Fidel Castro, à plus de 80 ans, a légué 50 ans de pouvoir à son frère cadet Raul, connu pour être très pragmatique… et rien n’a changé ! Xavier nous parle de l’après Castro, comme d’une « Révolution » dont on aurait enlevé le « R »… une « Evolution » donc vers plus d’ouverture et la remise en question d’un système autoritaire, hyper-réglementé et annihilant toute initiative individuelle. Espérons que la transition sera douce…

Les Cubains ne semblent pas malheureux mais le désir de changement et d’ouverture est bien là. Reste à trouver l’opportunité de sa concrétisation ! C’est tout ce que nous pouvons souhaiter à ce peuple souriant, instruit, futé et chaleureux… qui trouve une de ses joies dans la musique et la danse… et ils sont très doués !

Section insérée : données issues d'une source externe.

(** C6, as the class has it: the default and the three-argument constructor
    set [vsize] to 1, which is positive; the six-argument constructor and
    [setVSize] store the [float] they receive as it is, without check or
    clamp, so [vsize > 0] holds afterwards exactly when that [float] is
    positive; an argument of another type is converted to [float] by the call
    (the double nearest 0.1 arrives as 0x1.99999ap-4, the tiny positive
    double nearest 1e-50 as 0, which is not positive); every other member function and copying leave [vsize]
    unchanged. *)
Theorem vsize_after_operations :
  forall (c : ctor) (st : Statics) (m : mutator) (s : Sample) (v : double),
    vsize (fst (construct c st))
      = match c with
        | Ctor_full _ _ _ _ _ v0 => to_float v0
        | _ => 1%float
        end
    /\ vsize_positive (fst (construct Ctor_default st)) = true
    /\ (forall x0 y0 size0 : Z,
          vsize_positive (fst (construct (Ctor_xys x0 y0 size0) st)) = true)
    /\ (forall x0 y0 size0 vx0 vy0 : Z,
          vsize_positive (fst (construct (Ctor_full x0 y0 size0 vx0 vy0 v) st))
            = Double.gt (to_float v) 0%float)
    /\ getVSize (setVSize v s) = to_float v
    /\ vsize_positive (setVSize v s) = Double.gt (to_float v) 0%float
    /\ vsize (mutate m s)
       = match m with SetVSize v0 => to_float v0 | _ => vsize s end
    /\ vsize (fst (Sample_copy s st)) = vsize s
    /\ (to_float v = v ->
        getVSize (setVSize v s) = v
        /\ vsize_positive (setVSize v s) = Double.gt v 0%float
        /\ forall x0 y0 size0 vx0 vy0 : Z,
             getVSize (fst (construct (Ctor_full x0 y0 size0 vx0 vy0 v) st)) = v
             /\ vsize_positive
                  (fst (construct (Ctor_full x0 y0 size0 vx0 vy0 v) st))
                = Double.gt v 0%float)
    /\ (getVSize (setVSize 0.5%float s) = 0.5%float
        /\ getVSize (setVSize 0x1.999999999999ap-4%float s) = 0x1.99999ap-4%float
        /\ getVSize (fst (construct
                            (Ctor_full 0 0 0 0 0 0x1.999999999999ap-4%float) st))
           = 0x1.99999ap-4%float
        /\ Double.gt 0x1.dee7a4ad4b81fp-167%float 0%float = true
        /\ getVSize (setVSize 0x1.dee7a4ad4b81fp-167%float s) = 0%float
        /\ vsize_positive (setVSize 0x1.dee7a4ad4b81fp-167%float s) = false
        /\ getVSize (setVSize 0x1p128%float s) = PrimFloat.infinity).
Proof.
  intros c st m s v.
  split; [destruct c; reflexivity|].
  split; [vm_compute; reflexivity|].
  split; [intros; vm_compute; reflexivity|].
  split; [intros; reflexivity|].
  split; [reflexivity|]. split; [reflexivity|].
  split; [destruct m; reflexivity|]. split; [reflexivity|].
  split.
  - intros Hv. unfold getVSize, vsize_positive. simpl. rewrite Hv.
    repeat split; reflexivity.
  - unfold getVSize, vsize_positive. simpl.
    repeat split; vm_compute; reflexivity.
Qed.

Lemma vsize_after_operations_witness :
  let s := mkSample 3 4 20 1 1 1%float 1%float true 6 in
  getVSize (setVSize 0.75%float s) = 0.75%float
  /\ vsize_positive (setVSize 0.75%float s) = true.
Proof.
  intros s.
  assert (Hf : to_float 0.75%float = 0.75%float) by (vm_compute; reflexivity).
  destruct (vsize_after_operations Ctor_default (mkStatics 1%float 0)
              (SetX 0) s 0.75%float)
    as (_ & _ & _ & _ & _ & _ & _ & _ & H & _).
  destruct (H Hf) as (H1 & H2 & _).
  split; [exact H1|]. rewrite H2. vm_compute. reflexivity.
Defined.

(** C6, a non-positive factor gets in, twice over: the six-argument constructor called with
    [vsize = -1] builds a sample with [vsize = -1], and [setVSize(0)] on a fresh
    sample, whose [vsize] is positive, leaves it with [vsize = 0]. *)
Lemma vsize_not_guarded :
  let st := mkStatics 1%float 0 in
  let s := fst (construct Ctor_default st) in
  vsize_positive (fst (construct (Ctor_full 10 10 20 0 0 (-1)%float) st)) = false
  /\ getVSize (fst (construct (Ctor_full 10 10 20 0 0 (-1)%float) st)) = (-1)%float
  /\ vsize_positive s = true
  /\ getVSize (mutate (SetVSize 0%float) s) = 0%float
  /\ vsize_positive (mutate (SetVSize 0%float) s) = false.
Proof. vm_compute. repeat split; reflexivity. Qed.

(** ** Ordering by weight *)

(** C7: [operator<], [operator>] and the two comparator classes look at the
    weights only: [a < b] is [a.weight < b.weight], [a > b] is
    [a.weight > b.weight], the ascending comparator is [<], the descending one
    is [>], [a < b] is [b > a], and samples of equal weight are ordered
    neither way. *)
Theorem weight_only_ordering :
  forall a b : Sample,
    operator_lt a b = Double.lt (weight a) (weight b)
    /\ operator_gt a b = Double.gt (weight a) (weight b)
    /\ WeightComparisonAsc a b = operator_lt a b
    /\ WeightComparisonDesc a b = operator_gt a b
    /\ operator_lt a b = operator_gt b a
    /\ (Double.eq (weight a) (weight b) = true ->
        operator_lt a b = false /\ operator_gt a b = false
        /\ operator_lt b a = false /\ operator_gt b a = false).
Proof.
  intros a b.
  split; [reflexivity|]. split; [reflexivity|].
  split; [reflexivity|]. split; [reflexivity|].
  split.
  - unfold operator_lt, operator_gt. symmetry. apply gt_lt_swap.
  - intros He. unfold operator_lt, operator_gt.
    rewrite (gt_lt_swap (weight b) (weight a)).
    rewrite (eq_not_lt _ _ He), (eq_not_gt _ _ He).
    rewrite <- (gt_lt_swap (weight a) (weight b)), (eq_not_gt _ _ He).
    repeat split; reflexivity.
Qed.

Lemma weight_only_ordering_witness :
  let a := mkSample 1 2 3 0 0 1%float 0.5%float true 0 in
  let b := mkSample 7 8 9 1 1 2%float 0.5%float false 1 in
  operator_lt a b = false /\ operator_gt a b = false
  /\ operator_lt b a = false /\ operator_gt b a = false.
Proof.
  intros a b.
  destruct (weight_only_ordering a b) as (_ & _ & _ & _ & _ & Htie).
  apply Htie. vm_compute. reflexivity.
Defined.

(** ** The logistic output of the probabilistic SVM *)

Lemma logistic_bounds (t : R) : (0 < 1 / (1 + exp t) < 1)%R.
Proof.
  pose proof (exp_pos t) as He.
  assert (Hd : (0 < 1 + exp t)%R) by lra.
  unfold Rdiv. rewrite Rmult_1_l. split.
  - apply Rinv_0_lt_compat, Hd.
  - rewrite <- Rinv_1 at 2. apply Rinv_lt_contravar; lra.
Qed.

(** C8: [getProbability] returns the binary decision of the SVM together with
    [1 / (1 + exp(a + b * x))]; for every real hyperplane distance [x] and all
    real parameters [a], [b] that second component lies strictly between zero
    and one, hence in [[0, 1]]. *)
Theorem getProbability_in_unit_interval :
  forall (svm_classify : R -> bool)
         (c : classification.ProbabilisticSvmClassifier) (d : R),
    (0 <= snd (classification.getProbability svm_classify c d) <= 1)%R
    /\ (0 < snd (classification.getProbability svm_classify c d) < 1)%R
    /\ fst (classification.getProbability svm_classify c d) = svm_classify d
    /\ snd (classification.getProbability svm_classify c d)
       = (1 / (1 + exp (classification.logisticA c
                        + classification.logisticB c * d)))%R.
Proof.
  intros svm c d. unfold classification.getProbability. cbn [fst snd].
  pose proof (logistic_bounds
                (classification.logisticA c + classification.logisticB c * d))
    as [Hlo Hhi].
  repeat split; try reflexivity; lra.
Qed.

(** ** The grayscale filter *)

Import imageprocessing.

Lemma cvtColor_8u_single_channel (m g : Mat) :
  cvtColor_8u m = Some g -> channels g = 1.
Proof.
  unfold cvtColor_8u.
  destruct (channels m =? 3); [intros [= <-]; reflexivity|].
  destruct (channels m =? 4); [intros [= <-]; reflexivity|].
  discriminate.
Qed.

Section GrayscaleFilter.

Variable cvtColor_BGR2GRAY : Mat -> option Mat.

(** What OpenCV documents of the conversion: whenever it returns, its output
    is a single-channel image. *)
Hypothesis cvtColor_gray :
  forall m g : Mat, cvtColor_BGR2GRAY m = Some g -> channels g = 1.

Lemma applyInPlace_single_channel (image : Mat) :
  channels image = 1 -> applyInPlace cvtColor_BGR2GRAY image = Some image.
Proof. intros H. unfold applyInPlace. rewrite H. reflexivity. Qed.

(** C10: on an image with exactly one channel [applyTo] returns a copy equal
    to the input (and leaves the same in [filtered]); whenever
    [applyInPlace] returns, a second application returns too and changes
    nothing, and the image then has one channel (every cv::Mat has at least
    one). *)
Theorem grayscale_identity_and_idempotent :
  forall image filtered : Mat,
    (channels image = 1 ->
     applyTo cvtColor_BGR2GRAY image filtered = Some (image, image))
    /\ (forall image' : Mat,
          applyInPlace cvtColor_BGR2GRAY image = Some image' ->
          applyInPlace cvtColor_BGR2GRAY image' = Some image'
          /\ (1 <= channels image -> channels image' = 1)).
Proof.
  intros image filtered. split.
  - intros H. unfold applyTo. rewrite H. reflexivity.
  - intros image' Ha. unfold applyInPlace in Ha.
    destruct (1 <? channels image) eqn:Hc.
    + destruct (cvtColor_BGR2GRAY image) as [tmp|] eqn:Et; [|discriminate].
      injection Ha as <-.
      pose proof (cvtColor_gray _ _ Et) as H1.
      split; [apply applyInPlace_single_channel, H1 | intros _; exact H1].
    + injection Ha as <-. apply Z.ltb_ge in Hc.
      split.
      * unfold applyInPlace.
        destruct (1 <? channels image) eqn:Hc'; [|reflexivity].
        apply Z.ltb_lt in Hc'. lia.
      * intros Hge. lia.
Qed.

Et voici pour finir un petit air de « son », musique populaire cubaine née au XIXème siècle. Connue dans le monde entier grâce au disque et film Buena Vista Social Club. Dans les années 60s et 70s, le « son » mêlé à d’autres rythmes latins créa la salsa.
Il s’agit de l’extrait d’une chanson d’un grand poète Cubain, Juan Cristobal Fajardo dit El Cucalambé. Les paroles du « son » Cubain sont constituées de strophes de 10 vers.

Cuba, delicioso edén
Cuba, délicieux Eden
Perfumado por tus flores
Que tes fleurs parfument
Quién no ha visto tus primores
Qui n’a vu tes beautés
Ni nio luz ni gozo bien.
N’a jamais vu la lumière ni goûté la bonté.